19 07 12 Jeune Afrique : EAC – Richard Sezibera : "Pourquoi nous, nous réussissons"
Appliqué, mesuré,
Richard Sezibera pèse chaque mot. Le secrétaire général de la Communauté de l'Afrique de l'Est (EAC), 48 ans, s'exprime
avec la prudence typique des dirigeants formés dans le moule du Front
patriotique rwandais (FPR). Après des études de médecine à Kampala, ce
Rwandais qui a connu l'exil très jeune (il a grandi au Burundi) s'est engagé
dans ce qui était alors une rébellion lancée depuis l'Ouganda
contre le régime de Juvénal Habyarimana.
Médecin personnel
du président Pasteur Bizimungu après la prise de Kigali par le FPR en 1994, il
est nommé, en 1999, ambassadeur aux États-Unis, puis envoyé spécial de Paul
Kagamé (devenu président) dans la poudrière des Grands Lacs, en 20039(…)
Jeune Afrique :
L'EAC est l'une des zones économiques les plus dynamiques du continent. Quels
sont ses atouts ?
Richard Sezibera
: J'en vois au
moins trois. D'abord, nous avons un projet d'union politique fort et clair,
nous voulons devenir une fédération. Les intégrations partielles marchent
généralement mal : si vous vous limitez à un marché commun, personne ne voit
d'urgence à s'investir dans le processus. Les citoyens de nos pays, au
contraire, aspirent à devenir des « Est-Africains ». Ensuite, nos
dirigeants ont de vraies visions de développement. Les présidents du Rwanda, de
l'Ouganda, du Burundi et de la Tanzanie ont vu leurs pays traverser des
périodes terribles et veulent construire un avenir différent. Enfin, ils ont
très tôt fait confiance au secteur privé. Grâce à ce choix – au Kenya par
exemple -, même quand l'État est paralysé, les entreprises
fonctionnent(…).
D'autres pays
ont-ils exprimé leur souhait de rejoindre l'EAC ?
La Somalie est
candidate. Son dossier doit bientôt être étudié.
Et la RDC ?
Certains
responsables de l'est du pays nous ont fait part de leur intérêt, mais il n'y a
eu ni candidature officielle ni vraies discussions.
Vous étiez
l'envoyé spécial de Paul Kagamé dans les Grands Lacs entre 2003
et 2008. Aujourd'hui, la situation semble être au même point qu'à l'époque.
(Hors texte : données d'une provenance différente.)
(** Case 3: the session goes on to the drains. *)
Lemma submit_run_kept pdu msg env w w3 tick id d e st st' rec r due rest :
  committed_as env w tick d e st' rec w3 -> s_scenarioState (w_session w) = Some st ->
  schedBase st' = schedBase st -> Append (record_of tick id msg) (v_recorder (w_smsc w)) = Ok rec ->
  s_state (w_session w) = stateBound ->
  cut_before w tick = false -> D_Outcome d <> OutcomeDisconnect ->
  dlr_scheduled (w_session w3) id msg (success_plan d)
    (if answer_defers pdu d id then Some (w_nextChan w3) else None) r ->
  DrainDue tick r = Ok (due, rest) ->
  submit_run pdu msg env w tick id d e st'
    (drained_world env due rest (upd (set_s_sched r) (answered_world pdu d id e w3))).
Proof.
  intros Hc Hst Hb Ha Hstate Hcut Hd Hr Hdue.
  pose proof (ca_kept _ _ _ _ _ _ _ _ Hc) as Hk.
  destruct (committed_targeted _ _ _ _ _ _ _ _ _ Hc Hst Hb) as (Ht & _ & Hds).
  destruct (answered_world_same pdu d id e w3) as (Hv & Hs & Hn).
  pose proof (answered_kept pdu d id e w3) as Hk4.
  pose proof (answered_world_out w w3 pdu d id e (k_cfg _ _ Hk) (ca_chan _ _ _ _ _ _ _ _ Hc)) as Ho4.
  generalize dependent (answered_world pdu d id e w3). intros w5 Hv Hs Hn Hk4 Ho4.
  set (w4 := upd (set_s_sched r) w5).
  destruct (drained_world_fields env due rest w4) as (Hv' & Hcl & Hla & Hen & Hsc & Hsch & Hn' & Ho' & Hst' & Hre & Hcu).
  assert (s_perBindClock (w_session w4) = tick) as Hclock by (simpl; rewrite Hs; apply Hc).
  assert (due_disconnects (s_perBindClock (w_session w4)) (w_session w4) =
          due_disconnects tick (w_session w)) as Hds4.
  { rewrite Hclock, <- Hds. unfold due_disconnects. simpl. by rewrite Hs. }
  assert (existsb (targeted w4) (due_disconnects (s_perBindClock (w_session w4)) (w_session w4)) =
          cut_due w tick) as Hcutd.
  { rewrite Hds4. unfold cut_due. apply existsb_ext_all. intros sd. rewrite <- Ht.
    unfold targeted, is_target. simpl. by rewrite Hv, Hs. }
  rewrite Hcutd in Hst', Hre. rewrite Hds4 in Hcu.
  assert (is_disconnect d = false) as Hdis by (by apply bool_decide_false).
  split; rewrite ?Hcut, ?Hdis; cbn [orb negb].
  - eapply kept_trans; [exact Hk|]. eapply kept_trans; [exact Hk4|].
    eapply kept_trans; [|apply drained_kept]. by split.
  - by rewrite Hcl.
  - rewrite Hv'. simpl. rewrite Hv. apply Hc.
  - rewrite Hv'. simpl. by rewrite Hv, (ca_record _ _ _ _ _ _ _ _ Hc).
  - rewrite Hla. simpl. rewrite Hs. apply Hc.
  - rewrite Hen. simpl. rewrite Hs. apply Hc.
  - rewrite Hsc. simpl. rewrite Hs. apply Hc.
  - destruct (ca_out _ _ _ _ _ _ _ _ Hc) as [ps Ho]. exists ps, due. split.
    + rewrite Ho'. simpl. rewrite Ho4, Hs, (k_canReceive _ _ Hk), Ho. by rewrite <- !app_assoc.
    + exists r. rewrite Hsch. split; [|done].
      unfold dlr_scheduled in *. simpl. rewrite <- (ca_sched _ _ _ _ _ _ _ _ Hc), <- (k_canReceive _ _ Hk).
      rewrite (ca_clock _ _ _ _ _ _ _ _ Hc), (ca_chan _ _ _ _ _ _ _ _ Hc) in Hr. exact Hr.
  - rewrite Hst'. destruct (cut_due w tick); [done|]. simpl. by rewrite Hs, (ca_state _ _ _ _ _ _ _ _ Hc).
  - rewrite Hst', Hre. destruct (cut_due w tick); [done|]. simpl.
    by rewrite Hs, (ca_state _ _ _ _ _ _ _ _ Hc), Hstate.
  - rewrite Hcu. simpl. by rewrite Hs, (ca_cursor _ _ _ _ _ _ _ _ Hc).
  - rewrite Hn'. simpl. by rewrite <- (ca_chan _ _ _ _ _ _ _ _ Hc).
Qed.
Y a-t-il eu de véritables progrès ?
Oui. La RDC a
connu deux élections, et, aussi imparfaites qu'elles aient été, cela paraissait
inenvisageable quelques années plus tôt. Il existe un cadre de discussion entre
Kinshasa et le Rwanda, le Burundi et l'Ouganda. Certains groupes armés, comme
les FDLR [rébellion hutue issue de la fuite des génocidaires rwandais en RD
Congo, NDLR], ont été sensiblement affaiblis.
Mais il y a de
nouveaux groupes rebelles, et la RDC accuse le Rwanda d'être derrière l'un
d'eux…
Les deux pays
continuent de débattre. Mais si la communauté internationale ne change pas de
méthode en RD Congo, elle ne peut s'attendre à obtenir des résultats
différents. Les problèmes fondamentaux de celle-ci sont connus : questions de
gouvernance, relations entre les différents groupes ethniques et présence des
FDLR, qui, au-delà de leurs capacités militaires, propagent la haine et les
divisions ethniques dans une région déjà fragile. Quand vous ajoutez à cela
l'incapacité du gouvernement à gérer équitablement ses ressources, la
persistance des difficultés n'est pas si étonnante.
Mais la Mission
de l'ONU en RD Congo (Monusco) est la plus coûteuse au monde. La communauté
internationale ne lésine pas sur les moyens…
C'est vrai, mais
ils sont mal ciblés. Elle s'occupe beaucoup de certaines questions, telles les
élections. C'est très bien, mais elle ne traite pas les problèmes
fondamentaux…
D'où la solution
peut-elle venir ?
Prenez les exemples du Burundi, du
Soudan du Sud… Quand on implique les Africains pour résoudre les crises
africaines, et en particulier les voisins, on a de bien meilleurs résultats.
Parce qu'ils comprennent mieux les enjeux et s'engagent davantage. Je ne vois
pas pourquoi cela serait différent pour la RD Congo.